DUBLIN: French pharmaceutical company Flamel Technologies has confirmed that its shareholders have approved a plan to transfer the firm’s place of incorporation from France to Ireland.
According to a company statement, Flamel will merge with its wholly owned subsidiary, Avadel Pharmaceuticals Limited, and re-register as an Irish public limited company to become Avadel Pharmaceuticals plc, effective January 1, 2017. The proposal was backed at a shareholder meeting in Lyon, France, on August 10.
Mike Anderson, Chief Executive Officer of Flamel, said that Ireland will be an “ideal location” for the merged company because of its status as an emerging hub for pharmaceutical companies. Ireland also “offers corporate governance policies more akin to those in the US,” he explained. However, given Ireland’s low 12.5 percent corporate tax rate, the move is also expected to improve the company’s overall tax rate.
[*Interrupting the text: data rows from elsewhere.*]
(* ===== verification/Metrics.v ===== *)
(** * Metric counters (src/metrics.ts)

    The module-level registry of counters, as a map that the modules which
    count thread through their state. *)

From S2P Require Import Prelude JsMap.
Open Scope string_scope.
Open Scope list_scope.

Definition counters : Type := jsmap string Z.

Definition increment_by (name : string) (by_ : Z) (c : counters) : counters :=
  jset name (default 0%Z (jget name c) + by_)%Z c.

Definition increment (name : string) (c : counters) : counters := increment_by name 1 c.

Definition metric (name : string) (c : counters) : Z := default 0%Z (jget name c).

(** [getAll]: the entries in insertion order. *)
Definition getAll (c : counters) : list (string * Z) := c.

Definition reset_metrics (name : option string) (c : counters) : counters :=
  match name with None => [] | Some n => jdelete n c end.

Definition WEBHOOK_CONFIDENTIAL_SKIPPED : string := "webhook.confidential.skipped".
Definition WEBHOOK_MR_SKIPPED : string := "webhook.mr.skipped".
Definition WEBHOOK_UNBOUND_PIPELINE : string := "webhook.pipeline.unbound".
Definition WEBHOOK_PAYLOAD_INVALID : string := "webhook.payload.invalid".
Definition PIPELINE_LRU_DROP : string := "pipeline.lru.drop".
Definition MR_COMPOSITE_PARTIAL : string := "mr.composite.partial".
Definition APPROVAL_SERVICE_ACCOUNT_FALLBACK : string := "approval.action.fallback.service_account".
Definition REVIEW_PARENT_MISSING : string := "review.parent.missing".
Definition REVIEW_POSITION_MALFORMED : string := "review.position.malformed".
Definition TX_SUBSCRIPTION_ECHO_DROPPED : string := "tx.subscription.echo.dropped".
Definition TX_SUBSCRIPTION_BUFFER_OVERFLOW : string := "tx.subscription.buffer.overflow".
Definition WEBHOOK_EPIC_CE_SKIPPED : string := "epic_hook.ce_skipped".
Definition EPIC_EE_SKIPPED : string := "epic.ee.skipped".
Definition EPIC_CHILD_DEFERRED : string := "epic.child.deferred".
Definition DISCUSSION_POSITION_UNSUPPORTED : string := "discussion.position.unsupported".
Definition MIGRATION_REVIEWER_UNRESOLVED : string := "migration.reviewer.unresolved".
Definition MR_COMPOSITE_GRAPHQL_HIT : string := "mr.composite.graphql.hit".
Definition MR_COMPOSITE_GRAPHQL_HIT_PATH_KNOWN : string := "mr.composite.graphql.hit.path_known".
Definition MR_COMPOSITE_REST_FALLBACK : string := "mr.composite.rest.fallback".
Definition EPICS_LIST_GRAPHQL_HIT : string := "epics.list.graphql.hit".
Definition EPICS_LIST_REST_FALLBACK : string := "epics.list.rest.fallback".
Definition MR_LIST_GRAPHQL_HIT : string := "mr.list.graphql.hit".
Definition MR_LIST_REST_FALLBACK : string := "mr.list.rest.fallback".
Definition GRAPHQL_CAPABILITY_NEGATIVE_CACHE_HIT : string := "graphql.capability.negative_cache.hit".

(** ** Lemmas *)

Lemma metric_increment name name' c :
  metric name (increment name' c) =
  (if decide (name' = name) then metric name c + 1 else metric name c)%Z.
Proof.
  unfold metric, increment, increment_by. rewrite jget_set. case_decide; subst; done.
Qed.

Lemma metric_increment_eq name c : metric name (increment name c) = (metric name c + 1)%Z.
Proof. by rewrite metric_increment, decide_True. Qed.

Lemma metric_increment_ne name name' c :
  name' <> name -> metric name (increment name' c) = metric name c.
Proof. intros. by rewrite metric_increment, decide_False. Qed.
Definition label_local_get (key : string) : M (LabelCache * HU) (option string) := fun ls =>
  let '(r, (b, _)) := bc_get (S := unit) (ret []) key (lc_localByName ls.1, tt) in
  (r, (MkLabelCache (lc_remoteByName ls.1) b (lc_remoteLoaded ls.1) (lc_localLoaded ls.1), ls.2)).

Definition ensureLocalTag (hulyProjectRef name : string) (color : Z)
    : M (LabelCache * HU) string :=
  label_primeLocal ;;!
  let key := to_lower name in
  let! existing := label_local_get key in
  match existing with
  | Some ref => ret ref
  | None =>
      let! ref := on_client (createDoc CLASS_TAG_ELEMENT hulyProjectRef
        [("title", VStr name); ("targetClass", VStr CLASS_ISSUE); ("color", VNum color)]) in
      on_cache (fun lc => MkLabelCache (lc_remoteByName lc)
                            (bc_put key ref (lc_localByName lc))
                            (lc_remoteLoaded lc) (lc_localLoaded lc)) ;;!
      ret ref
  end.

(** Names that are not strings: [name.toLowerCase] is called after the
    priming and throws. *)
Definition ensureRemoteLabel_js (gitlabProjectId : Z) (name color : jsval)
    : M (LabelCache * G) SyncLabel :=
  match name with
  | VStr n => ensureRemoteLabel gitlabProjectId n color
  | _ => label_primeRemote gitlabProjectId ;;! throw (JsError "TypeError")
  end.

Definition ensureLocalTag_js (hulyProjectRef : string) (name : jsval)
    : M (LabelCache * HU) string :=
  match name with
  | VStr n => ensureLocalTag hulyProjectRef n 0
  | _ => label_primeLocal ;;! throw (JsError "TypeError")
  end.
End Labels.

(** ** MilestoneCache *)

Inductive milestone_state := MsActive | MsClosed.

Record SyncMilestone := MkSyncMilestone {
  mi_id : Z;
  mi_iid : Z;
  mi_title : string;
  mi_description : option string;
  mi_state : milestone_state;
  mi_dueDate : option string;
  mi_startDate : option string;
  mi_createdAt : string;
  mi_updatedAt : string
}.

Class MilestoneGitLabClient (G : Type) := {
  listMilestones : forall (projectId : Z), M G (list SyncMilestone);
  createMilestone : forall (projectId : Z) (body : record), M G SyncMilestone
}.

Record MilestoneCache := MkMilestoneCache {
  mc_remoteByTitle : BiCache string SyncMilestone;
  mc_localByLabel : BiCache string string;
  mc_remoteLoaded : bool;
  mc_localLoaded : bool
}.

Definition new_milestone_cache : MilestoneCache :=
  MkMilestoneCache (new_bicache CACHE_MAX) (new_bicache CACHE_MAX) false false.

Definition milestone_primeRemoteSync (ms : list SyncMilestone) (c : MilestoneCache)
    : MilestoneCache :=
  MkMilestoneCache (bc_set (map (fun m => (to_lower (mi_title m), m)) ms) (mc_remoteByTitle c))
    (mc_localByLabel c) true (mc_localLoaded c).

Definition milestone_primeLocalSync (entries : list (string * string)) (c : MilestoneCache)
    : MilestoneCache :=
  MkMilestoneCache (mc_remoteByTitle c)
    (bc_set (map (fun e => (to_lower e.1, e.2)) entries) (mc_localByLabel c))
    (mc_remoteLoaded c) true.

Section Milestones.
Context {G : Type} `{MilestoneGitLabClient G} {HU : Type} `{HulyClient HU}.

Definition milestone_primeRemote (gitlabProjectId : Z) : M (MilestoneCache * G) unit :=
  let! loaded := gets (fun ls => mc_remoteLoaded ls.1) in
  if (loaded : bool) then ret tt
  else
    let! ms := on_client (listMilestones gitlabProjectId) in
    on_cache (milestone_primeRemoteSync ms).

Definition milestone_remote_get (key : string) : M (MilestoneCache * G) (option SyncMilestone) :=
  fun ls =>
    let '(r, (b, _)) := bc_get (S := unit) (ret []) key (mc_remoteByTitle ls.1, tt) in
    (r, (MkMilestoneCache b (mc_localByLabel ls.1) (mc_remoteLoaded ls.1) (mc_localLoaded ls.1), ls.2)).

(** [description] is [VUndef] when it is not given. *)
Definition with_description (description : jsval) : record :=
  match description with VUndef => [] | _ => [("description", description)] end.

Definition ensureRemoteMilestone (gitlabProjectId : Z) (title : string) (description : jsval) : M (MilestoneCache * G) SyncMilestone :=
  milestone_primeRemote gitlabProjectId ;;!
  let key := to_lower title in
  let! existing := milestone_remote_get key in
  match existing with
  | Some m => ret m
  | None =>
      let! created := on_client (createMilestone gitlabProjectId
        (("title", VStr title) :: with_description description)) in
      on_cache (fun c => MkMilestoneCache (bc_put key created (mc_remoteByTitle c))
                           (mc_localByLabel c) (mc_remoteLoaded c) (mc_localLoaded c)) ;;!
      ret created
  end.

Definition milestone_key (d : HulyDoc) : M (MilestoneCache * HU) (string * string) :=
  match as_string (field "label" (hd_attrs d)) with
  | Some label => ret (to_lower label, hd_id d)
  | None => throw (JsError "TypeError")
  end.

Definition milestone_primeLocal (hulyProjectRef : string) : M (MilestoneCache * HU) unit :=
  let! loaded := gets (fun ls => mc_localLoaded ls.1) in
  if (loaded : bool) then ret tt
  else
    let! found := on_client (findAllDocs CLASS_MILESTONE []) in
    let! entries := mapM_js
      (List.filter (fun d => bool_decide (hd_space d = hulyProjectRef)) found) milestone_key in
    on_cache (fun c => MkMilestoneCache (mc_remoteByTitle c) (bc_set entries (mc_localByLabel c))
                         (mc_remoteLoaded c) true).

Definition milestone_local_get (key : string) : M (MilestoneCache * HU) (option string) :=
  fun ls =>
    let '(r, (b, _)) := bc_get (S := unit) (ret []) key (mc_localByLabel ls.1, tt) in
    (r, (MkMilestoneCache (mc_remoteByTitle ls.1) b (mc_remoteLoaded ls.1) (mc_localLoaded ls.1), ls.2)).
According to Flamel’s annual report for 2015, the company, which is headquartered in Lyon and has operations in St. Louis, Missouri, had an effective tax rate of 48.1 percent last year. The company said that this unfavorable tax rate was partly the result of its significant operations in the US at a higher statutory corporate tax rate than the one in France, and losses at its Irish subsidiary at a lower statutory tax rate.